TASK DATA:
(* ===== verification/Memory.v ===== *)
(** The heap: allocated blocks of bytes, and pointers into them.  User supplied buffers are
    blocks like any other; addresses inside a block are not bounded. *)

From stdpp Require Export gmap.
From S2P Require Import Prelude Convert.

Open Scope Z_scope.

Definition pointer : Type := nat * Z.

Abbreviation heap := (gmap nat mem).

(** [p + n] for a pointer to bytes. *)
Definition offsetPointer (p : pointer) (n : Z) : pointer := (p.1, p.2 + n).

(** The memory as seen from a pointer. *)
Definition seen (p : pointer) (m : mem) : mem := fun a => m (p.2 + a).
Definition unseen (p : pointer) (m : mem) : mem := fun a => m (a - p.2).

Definition view (p : pointer) (h : heap) : outcome mem := seen p <$> deref (h !! p.1).

(** Store what an operation left of the memory seen from a pointer. *)
Definition put (p : pointer) (m : mem) (h : heap) : outcome heap :=
  (fun _ => <[p.1 := unseen p m]> h) <$> deref (h !! p.1).

(** Bytes arrive at a pointer. *)
Definition store (p : pointer) (data : list Z) (h : heap) : outcome heap :=
  (fun m => <[p.1 := write_bytes m p.2 data]> h) <$> deref (h !! p.1).

(** [free()]: only the start of an allocated block may be passed, or a null pointer. *)
Definition free (p : option pointer) (h : heap) : outcome heap :=
  match p with
  | None => mret h
  | Some p => if decide (p.2 = 0 /\ is_Some (h !! p.1)) then mret (delete p.1 h) else Undef
  end.

Section Malloc.

(** The unspecified content of a new block. *)
Context (junk : mem).

(** [ea_checked_malloc()]: a running process always has memory left, as the function
    aborts it otherwise. *)
Definition malloc (h : heap) : pointer * heap :=
  let block := fresh (dom h) in ((block, 0), <[block := junk]> h).

Lemma malloc_fresh (h : heap) : h !! (malloc h).1.1 = None.
Proof. simpl. apply not_elem_of_dom, is_fresh. Qed.

End Malloc.

Lemma view_ok (p : pointer) (h : heap) (m : mem) : h !! p.1 = Some m -> view p h = Done (seen p m).
Proof. intros E. unfold view. by rewrite E. Qed.

Lemma put_ok (p : pointer) (h : heap) (m m' : mem) : h !! p.1 = Some m -> put p m' h = Done (<[p.1 := unseen p m']> h).
Proof. intros E. unfold put. by rewrite E. Qed.

Lemma seen_unseen (p : pointer) (m : mem) (a : Z) : seen p (unseen p m) a = m a.
Proof. unfold seen, unseen. f_equal. lia. Qed.

(** * Bytes of a block *)

Lemma read_bytes_ext (m m' : mem) (a n : Z) :
  (forall b, 0 <= b < n -> m (a + b) = m' (a + b)) -> read_bytes m a n = read_bytes m' a n.
Proof.
  intros H. unfold read_bytes. apply list_fmap_ext. intros i x Hx. apply lookup_seq in Hx as [-> Hi].
  apply H. lia.
Qed.

Lemma read_bytes_shift (m : mem) (k a n : Z) : read_bytes (fun x => m (k + x)) a n = read_bytes m (k + a) n.
Proof. unfold read_bytes. apply list_fmap_ext. intros. f_equal. lia. Qed.

(** The memory whose first bytes are those of a file. *)
Definition mem_of (bytes : list Z) : mem := fun a => nthZ bytes (Z.to_nat a).

Lemma read_mem_of (bytes : list Z) (a n : Z) :
  0 <= a -> 0 <= n -> a + n <= Z.of_nat (length bytes) ->
  read_bytes (mem_of bytes) a n = take (Z.to_nat n) (drop (Z.to_nat a) bytes).
Proof.
  intros Ha Hn Hl. apply list_eq. intros i. unfold read_bytes. rewrite list_lookup_fmap.
  destruct (decide (i < Z.to_nat n)%nat) as [Hi |].
  - rewrite lookup_seq_lt by done. simpl. rewrite lookup_take_lt, lookup_drop by done.
    unfold mem_of, nthZ. replace (Z.to_nat (a + Z.of_nat i)) with (Z.to_nat a + i)%nat by lia.
    destruct (lookup_lt_is_Some_2 bytes (Z.to_nat a + i)) as [x Hx]; [lia |]. by rewrite Hx.
  - rewrite lookup_seq_ge by lia. simpl. by rewrite lookup_take_ge by lia.
Qed.

Lemma mem_of_read (m : mem) (a n x : Z) :
  0 <= x < n -> mem_of (read_bytes m a n) x = m (a + x).
Proof.
  intros Hx. unfold mem_of, nthZ, read_bytes. rewrite list_lookup_fmap, lookup_seq_lt by lia. simpl.
  f_equal. lia.
Qed.

Lemma write_read_bytes (m m' : mem) (a b n x : Z) :
  0 <= n -> write_bytes m b (read_bytes m' a n) x = if decide (b <= x < b + n) then m' (a + (x - b)) else m x.
Proof.
  intros Hn. case_decide as Hx.
  - apply write_bytes_in; [lia |]. apply lookup_read_bytes. lia.
  - apply write_bytes_out. by rewrite length_read_bytes.
Qed.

TASK DETAILS: Reproduce the records above exactly. Leave nothing out.

EXPECTED ANSWER:
(* ===== verification/Memory.v ===== *)
(** The heap: allocated blocks of bytes, and pointers into them.  User supplied buffers are
    blocks like any other; addresses inside a block are not bounded. *)

From stdpp Require Export gmap.
From S2P Require Import Prelude Convert.

Open Scope Z_scope.

Definition pointer : Type := nat * Z.

Abbreviation heap := (gmap nat mem).

(** [p + n] for a pointer to bytes. *)
Definition offsetPointer (p : pointer) (n : Z) : pointer := (p.1, p.2 + n).

(** The memory as seen from a pointer. *)
Definition seen (p : pointer) (m : mem) : mem := fun a => m (p.2 + a).
Definition unseen (p : pointer) (m : mem) : mem := fun a => m (a - p.2).

Definition view (p : pointer) (h : heap) : outcome mem := seen p <$> deref (h !! p.1).

(** Store what an operation left of the memory seen from a pointer. *)
Definition put (p : pointer) (m : mem) (h : heap) : outcome heap :=
  (fun _ => <[p.1 := unseen p m]> h) <$> deref (h !! p.1).

(** Bytes arrive at a pointer. *)
Definition store (p : pointer) (data : list Z) (h : heap) : outcome heap :=
  (fun m => <[p.1 := write_bytes m p.2 data]> h) <$> deref (h !! p.1).

(** [free()]: only the start of an allocated block may be passed, or a null pointer. *)
Definition free (p : option pointer) (h : heap) : outcome heap :=
  match p with
  | None => mret h
  | Some p => if decide (p.2 = 0 /\ is_Some (h !! p.1)) then mret (delete p.1 h) else Undef
  end.

Section Malloc.

(** The unspecified content of a new block. *)
Context (junk : mem).

(** [ea_checked_malloc()]: a running process always has memory left, as the function
    aborts it otherwise. *)
Definition malloc (h : heap) : pointer * heap :=
  let block := fresh (dom h) in ((block, 0), <[block := junk]> h).

Lemma malloc_fresh (h : heap) : h !! (malloc h).1.1 = None.
Proof. simpl. apply not_elem_of_dom, is_fresh. Qed.

End Malloc.

Lemma view_ok (p : pointer) (h : heap) (m : mem) : h !! p.1 = Some m -> view p h = Done (seen p m).
Proof. intros E. unfold view. by rewrite E. Qed.

Lemma put_ok (p : pointer) (h : heap) (m m' : mem) : h !! p.1 = Some m -> put p m' h = Done (<[p.1 := unseen p m']> h).
Proof. intros E. unfold put. by rewrite E. Qed.

Lemma seen_unseen (p : pointer) (m : mem) (a : Z) : seen p (unseen p m) a = m a.
Proof. unfold seen, unseen. f_equal. lia. Qed.

(** * Bytes of a block *)

Lemma read_bytes_ext (m m' : mem) (a n : Z) :
  (forall b, 0 <= b < n -> m (a + b) = m' (a + b)) -> read_bytes m a n = read_bytes m' a n.
Proof.
  intros H. unfold read_bytes. apply list_fmap_ext. intros i x Hx. apply lookup_seq in Hx as [-> Hi].
  apply H. lia.
Qed.

Lemma read_bytes_shift (m : mem) (k a n : Z) : read_bytes (fun x => m (k + x)) a n = read_bytes m (k + a) n.
Proof. unfold read_bytes. apply list_fmap_ext. intros. f_equal. lia. Qed.

(** The memory whose first bytes are those of a file. *)
Definition mem_of (bytes : list Z) : mem := fun a => nthZ bytes (Z.to_nat a).

Lemma read_mem_of (bytes : list Z) (a n : Z) :
  0 <= a -> 0 <= n -> a + n <= Z.of_nat (length bytes) ->
  read_bytes (mem_of bytes) a n = take (Z.to_nat n) (drop (Z.to_nat a) bytes).
Proof.
  intros Ha Hn Hl. apply list_eq. intros i. unfold read_bytes. rewrite list_lookup_fmap.
  destruct (decide (i < Z.to_nat n)%nat) as [Hi |].
  - rewrite lookup_seq_lt by done. simpl. rewrite lookup_take_lt, lookup_drop by done.
    unfold mem_of, nthZ. replace (Z.to_nat (a + Z.of_nat i)) with (Z.to_nat a + i)%nat by lia.
    destruct (lookup_lt_is_Some_2 bytes (Z.to_nat a + i)) as [x Hx]; [lia |]. by rewrite Hx.
  - rewrite lookup_seq_ge by lia. simpl. by rewrite lookup_take_ge by lia.
Qed.

Lemma mem_of_read (m : mem) (a n x : Z) :
  0 <= x < n -> mem_of (read_bytes m a n) x = m (a + x).
Proof.
  intros Hx. unfold mem_of, nthZ, read_bytes. rewrite list_lookup_fmap, lookup_seq_lt by lia. simpl.
  f_equal. lia.
Qed.

Lemma write_read_bytes (m m' : mem) (a b n x : Z) :
  0 <= n -> write_bytes m b (read_bytes m' a n) x = if decide (b <= x < b + n) then m' (a + (x - b)) else m x.
Proof.
  intros Hn. case_decide as Hx.
  - apply write_bytes_in; [lia |]. apply lookup_read_bytes. lia.
  - apply write_bytes_out. by rewrite length_read_bytes.
Qed.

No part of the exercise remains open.